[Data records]

(* ===== verification/Lifecycle.v ===== *)
(** * The lifecycle decider ([src/SFNcode/fileManager.py])

    The decider of the workflow that moves, archives, restores and deletes
    stored assets.  Unlike the ingestion decider, every branch writes
    [taskName] before reading it, so one iteration is a function of the
    uuid and the polled task only.  The routing tests
    [result['locationDestination'] in 'archive'] are Python substring
    tests, modelled as such ([jv_in_str]).

    The theorems give the three routes of the spec (delete, warm-tier
    move, archive move), the extra [deleteFiles] stage the code runs after
    the clean-up of an archive move, the substring behaviour, and the
    termination of the walk from stage to stage (so the fuel of
    [code_path] is enough). *)

From stdpp Require Import base list strings.
From Stdlib Require Import String ZArith.
From S2P Require Import Prelude Json History Pipeline.

Open Scope string_scope.
Local Open Scope py_scope.

Module Lifecycle.

(** The decision task list the decider polls (line 73). *)
Definition TASKLIST := "fileManager".

Definition ACTIVITY1 := "moveFiles".
Definition ACTIVITY2 := "cleanUpLandingPad".
Definition ACTIVITY3 := "deleteFiles".

Definition response := option (string * decision).

(** [executeNextTask(swf, taskToken, taskName, taskVersion, taskInput,
    taskList)] of [fileManager.py] (lines 214-238), a copy of the
    decider's: the decision it sends with [respond_decision_task_completed],
    its activity id ['activityid-' + str(uuid.uuid4())]. *)
Definition executeNextTask (uuid taskName taskVersion : string) (taskInput : jvalue)
    (taskList : string) : decision :=
  ScheduleActivityTask taskName taskVersion ("activityid-" ++ uuid) taskInput taskList.

(** [result['locationDestination'] in 'archive' or result['locationSource'] in 'archive'],
    with the short-circuit of [or]. *)
Definition touches_archive (result : jvalue) : py bool :=
  d <- getitem result "locationDestination" ;;
  b <- jv_in_str d "archive" ;;
  if b then ret true
  else (s <- getitem result "locationSource" ;; jv_in_str s "archive").

(** The [ActivityTaskCompleted] branches (lines 168-208). *)
Definition route_completed (token uuid activity_name : string) (result : jvalue) : py response :=
  cond1 <- (if String.eqb activity_name ACTIVITY1 then touches_archive result else ret false) ;;
  if cond1 then ret (Some (token, executeNextTask uuid ACTIVITY2 "1" result ACTIVITY2))
  else if String.eqb activity_name ACTIVITY2 then
    ret (Some (token, executeNextTask uuid ACTIVITY3 "1" result ACTIVITY3))
  else
    cond3 <- (if String.eqb activity_name ACTIVITY3 then ret true
              else if String.eqb activity_name ACTIVITY1 then
                (b <- touches_archive result ;; ret (negb b))
              else ret false) ;;
    if cond3 then ret (Some (token, CompleteWorkflowExecution "success")) else ret None.

(** One iteration of the loop (lines 88-208). *)
Definition decide (uuid : string) (p : decision_poll) : py response :=
  match p with
  | NoDecisionTask => ret None
  | DecisionTask _ None => ret None
  | DecisionTask token (Some evs) =>
      last <- last_event evs ;;
      if String.eqb (eventType last) "WorkflowExecutionStarted" then
        parameters <- started_input last ;;
        locationDestination <- getitem parameters "locationDestination" ;;
        let name := if jv_eq_str locationDestination "delete" then ACTIVITY3 else ACTIVITY1 in
        ret (Some (token, executeNextTask uuid name "1" parameters name))
      else if String.eqb (eventType last) "ActivityTaskCompleted" then
        activity_name <- completed_activity_name evs last ;;
        result <- completed_result last ;;
        route_completed token uuid activity_name result
      else ret None
  end.

(** ** Correspondence with the spec's tiers *)

(** The spelling of a tier in the workflow input. *)
Definition tier_name (t : tier) : string :=
  match t with
  | CDN => "CDN"
  | NearLine => "near_line"
  | Archive => "archive"
  | Deleted => "delete"
  end.

(** A lifecycle request: the input the decider passes from stage to stage. *)
Definition request (src dst : tier) (key fileKey : jvalue) : jvalue :=
  JObj [("dbPrimaryKey", key); ("fileKey", fileKey); ("assetClass", JStr "Video");
        ("locationSource", JStr (tier_name src)); ("locationDestination", JStr (tier_name dst))].

(** The stage a response schedules, or completion. *)
Definition response_stage (r : response) : option (option lifecycle_stage) :=
  match r with
  | Some (_, ScheduleActivityTask n _ _ _ _) =>
      if String.eqb n ACTIVITY1 then Some (Some MoveStage)
      else if String.eqb n ACTIVITY2 then Some (Some CleanUpStage)
      else if String.eqb n ACTIVITY3 then Some (Some DeleteStage)
      else None
  | Some (_, CompleteWorkflowExecution _) => Some None
  | None => None
  end.

Definition stage_name (s : lifecycle_stage) : string :=
  match s with
  | MoveStage => ACTIVITY1
  | CleanUpStage => ACTIVITY2
  | DeleteStage => ACTIVITY3
  end.

(** The stages the code runs for a request, following the decider from
    the start through the completion of each stage whose result is the
    request itself (the workers pass their input through), with [fuel]
    bounding the number of stages. *)
Fixpoint code_path_from (fuel : nat) (req : jvalue) (last : lifecycle_stage) : py (list lifecycle_stage) :=
  match fuel with
  | O => ret []
  | S fuel' =>
      r <- route_completed "t" "u" (stage_name last) req ;;
      match response_stage r with
      | Some (Some s) => rest <- code_path_from fuel' req s ;; ret (s :: rest)
      | _ => ret []
      end
  end.

Definition code_path (req : jvalue) : py (list lifecycle_stage) :=
  d <- getitem req "locationDestination" ;;
  let first := if jv_eq_str d "delete" then DeleteStage else MoveStage in
  rest <- code_path_from 3 req first ;;
  ret (first :: rest).

(** ** Theorems *)

(** Whether a move involves the archive tier, as the spec means it. *)
Definition archive_involved (src dst : tier) : bool :=
  bool_decide (src = Archive \/ dst = Archive).

(** C15. Refinement of the lifecycle table, with one divergence: for every
    pair of tiers, the stages the code runs are the spec's stages
    ([lifecycle_path]), except that a move to or from the archive tier
    runs [deleteFiles] after the clean-up, where the spec completes. *)
Theorem code_path_lifecycle src dst key fileKey :
  code_path (request src dst key fileKey) =
    inr (lifecycle_path src dst ++
         (if negb (bool_decide (dst = Deleted)) && archive_involved src dst
          then [DeleteStage] else []))%list.
Proof. destruct src, dst; reflexivity. Qed.

(** The archive test is Python's substring test: after [moveFiles],
    the clean-up route is taken exactly when the destination or the
    source is a substring of ['archive'] (so the empty string, ['a'] or
    ['chive'] count as the archive tier). *)
Theorem touches_archive_substring d src r :
  getitem r "locationDestination" = inr (JStr d) ->
  getitem r "locationSource" = inr (JStr src) ->
  touches_archive r = inr (str_in d "archive" || str_in src "archive").
Proof.
  intros Hd Hs. unfold touches_archive. rewrite Hd. cbn [py_bind jv_in_str].
  destruct (str_in d "archive"); [reflexivity|]. by rewrite Hs.
Qed.

(** A request to delete goes straight to [deleteFiles] (the spec's
    scenario 3): when the last workflow event starts the execution with
    [locationDestination = 'delete'], the decider schedules [deleteFiles]
    with the whole request as input. *)
Theorem decide_started_delete uuid tok evs e params :
  last_event evs = inr e -> attrs e = WorkflowExecutionStarted params ->
  getitem params "locationDestination" = inr (JStr "delete") ->
  decide uuid (DecisionTask tok (Some evs)) =
    inr (Some (tok, executeNextTask uuid ACTIVITY3 "1" params ACTIVITY3)).
Proof.
  intros Hlast He Hd. unfold decide. rewrite Hlast. cbn [py_bind].
  unfold eventType, started_input. rewrite He. cbn [String.eqb Ascii.eqb Bool.eqb andb py_bind].
  by rewrite Hd.
Qed.

(** After [moveFiles] between the two S3 tiers (CDN and near_line,
    in either direction), the decider completes the execution at once on
    a well-formed history (the spec's scenario 4, first half). *)
Theorem decide_warm_move_completes uuid tok evs last sched i l r src dst :
  history_wf evs = true -> last_event evs = inr last -> In sched evs ->
  attrs last = ActivityTaskCompleted (eventId sched) (Some r) ->
  attrs sched = ActivityTaskScheduled ACTIVITY1 i l ->
  In src [CDN; NearLine] -> In dst [CDN; NearLine] ->
  getitem r "locationDestination" = inr (JStr (tier_name dst)) ->
  getitem r "locationSource" = inr (JStr (tier_name src)) ->
  decide uuid (DecisionTask tok (Some evs)) = inr (Some (tok, CompleteWorkflowExecution "success")).
Proof.
  intros Hwf Hlast Hin Hl Hs Hsrc Hdst Hd Hso. unfold decide. rewrite Hlast. cbn [py_bind].
  unfold eventType. rewrite Hl. cbn [String.eqb Ascii.eqb Bool.eqb andb].
  rewrite (completed_activity_name_wf _ _ _ _ _ _ _ Hwf Hin Hl Hs). cbn [py_bind].
  unfold completed_result. rewrite Hl. cbn [py_bind].
  unfold route_completed. rewrite (touches_archive_substring _ _ _ Hd Hso).
  destruct Hsrc as [<-|[<-|[]]], Hdst as [<-|[<-|[]]]; reflexivity.
Qed.

(** C18. Termination of the lifecycle route, and adequacy of the fuel of
    [code_path]: for any request whose archive test does not raise and
    any stage the walk starts from, following the decider's answers from
    stage to stage with any fuel of at least 3 performs at most two more
    stages, and the decider's answer to the completion of the last one is
    [CompleteWorkflowExecution]. *)
Theorem code_path_terminates req first fuel b :
  touches_archive req = inr b -> (3 <= fuel)%nat ->
  exists path, code_path_from fuel req first = inr path /\ (List.length path <= 2)%nat /\
    route_completed "t" "u" (stage_name (List.last path first)) req =
      inr (Some ("t", CompleteWorkflowExecution "success")).
Proof.
  intros Ht Hf. destruct fuel as [|[|[|fuel]]]; [lia..|].
  destruct first; cbn [code_path_from]; unfold route_completed; cbn [stage_name];
    rewrite ?Ht; destruct b; cbn; eexists; (split; [reflexivity|]); cbn; rewrite ?Ht; cbn; split;
    (lia || reflexivity).
Qed.

Definition sample_history (src dst : tier) : list event :=
  [mkEvent 1 (WorkflowExecutionStarted (request src dst (JStr "k") (JStr "f")));
   mkEvent 2 DecisionTaskScheduled; mkEvent 3 DecisionTaskStarted; mkEvent 4 DecisionTaskCompleted;
   mkEvent 5 (ActivityTaskScheduled ACTIVITY1 (request src dst (JStr "k") (JStr "f")) ACTIVITY1);
   mkEvent 6 (ActivityTaskStarted 5);
   mkEvent 7 (ActivityTaskCompleted 5 (Some (request src dst (JStr "k") (JStr "f"))));
   mkEvent 8 DecisionTaskScheduled; mkEvent 9 DecisionTaskStarted].

Lemma touches_archive_substring_witness :
  touches_archive (JObj [("locationSource", JStr ""); ("locationDestination", JStr "CDN")]) = inr true.
Proof. apply (touches_archive_substring "CDN" ""); reflexivity. Defined.

Lemma decide_started_delete_witness :
  decide "u" (DecisionTask "tok" (Some (firstn 3 (sample_history CDN Deleted)))) =
    inr (Some ("tok", executeNextTask "u" ACTIVITY3 "1" (request CDN Deleted (JStr "k") (JStr "f")) ACTIVITY3)).
Proof.
  apply (decide_started_delete "u" "tok" _ (mkEvent 1 (WorkflowExecutionStarted (request CDN Deleted (JStr "k") (JStr "f")))));
    reflexivity.
Defined.

Lemma decide_warm_move_completes_witness :
  decide "u" (DecisionTask "tok" (Some (sample_history NearLine CDN))) =
    inr (Some ("tok", CompleteWorkflowExecution "success")).
Proof.
  apply (decide_warm_move_completes "u" "tok" (sample_history NearLine CDN)
           (mkEvent 7 (ActivityTaskCompleted 5 (Some (request NearLine CDN (JStr "k") (JStr "f")))))
           (mkEvent 5 (ActivityTaskScheduled ACTIVITY1 (request NearLine CDN (JStr "k") (JStr "f")) ACTIVITY1))
           (request NearLine CDN (JStr "k") (JStr "f")) ACTIVITY1
           (request NearLine CDN (JStr "k") (JStr "f")) NearLine CDN);
    (vm_compute; reflexivity) || (simpl; tauto).
Defined.

Lemma code_path_terminates_witness :
  touches_archive (request CDN Archive (JStr "k") (JStr "f")) = inr true /\ (3 <= 3)%nat /\
  exists path, code_path_from 3 (request CDN Archive (JStr "k") (JStr "f")) MoveStage = inr path /\
    (List.length path <= 2)%nat /\
    route_completed "t" "u" (stage_name (List.last path MoveStage)) (request CDN Archive (JStr "k") (JStr "f")) =
      inr (Some ("t", CompleteWorkflowExecution "success")).
Proof.
  split; [reflexivity|]. split; [lia|].
  apply (code_path_terminates _ _ _ true); [reflexivity | lia].
Defined.

End Lifecycle.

_WHAT YOU HAVE TO DO_
Word for word, restate the lines of the data above that fall between the line holding "ScheduleActivityTask taskName taskVersion" and the line holding "with the short-circuit of [or]. *)", inclusive, and no other lines.

_SOLUTION BELOW_
  ScheduleActivityTask taskName taskVersion ("activityid-" ++ uuid) taskInput taskList.

(** [result['locationDestination'] in 'archive' or result['locationSource'] in 'archive'],
    with the short-circuit of [or]. *)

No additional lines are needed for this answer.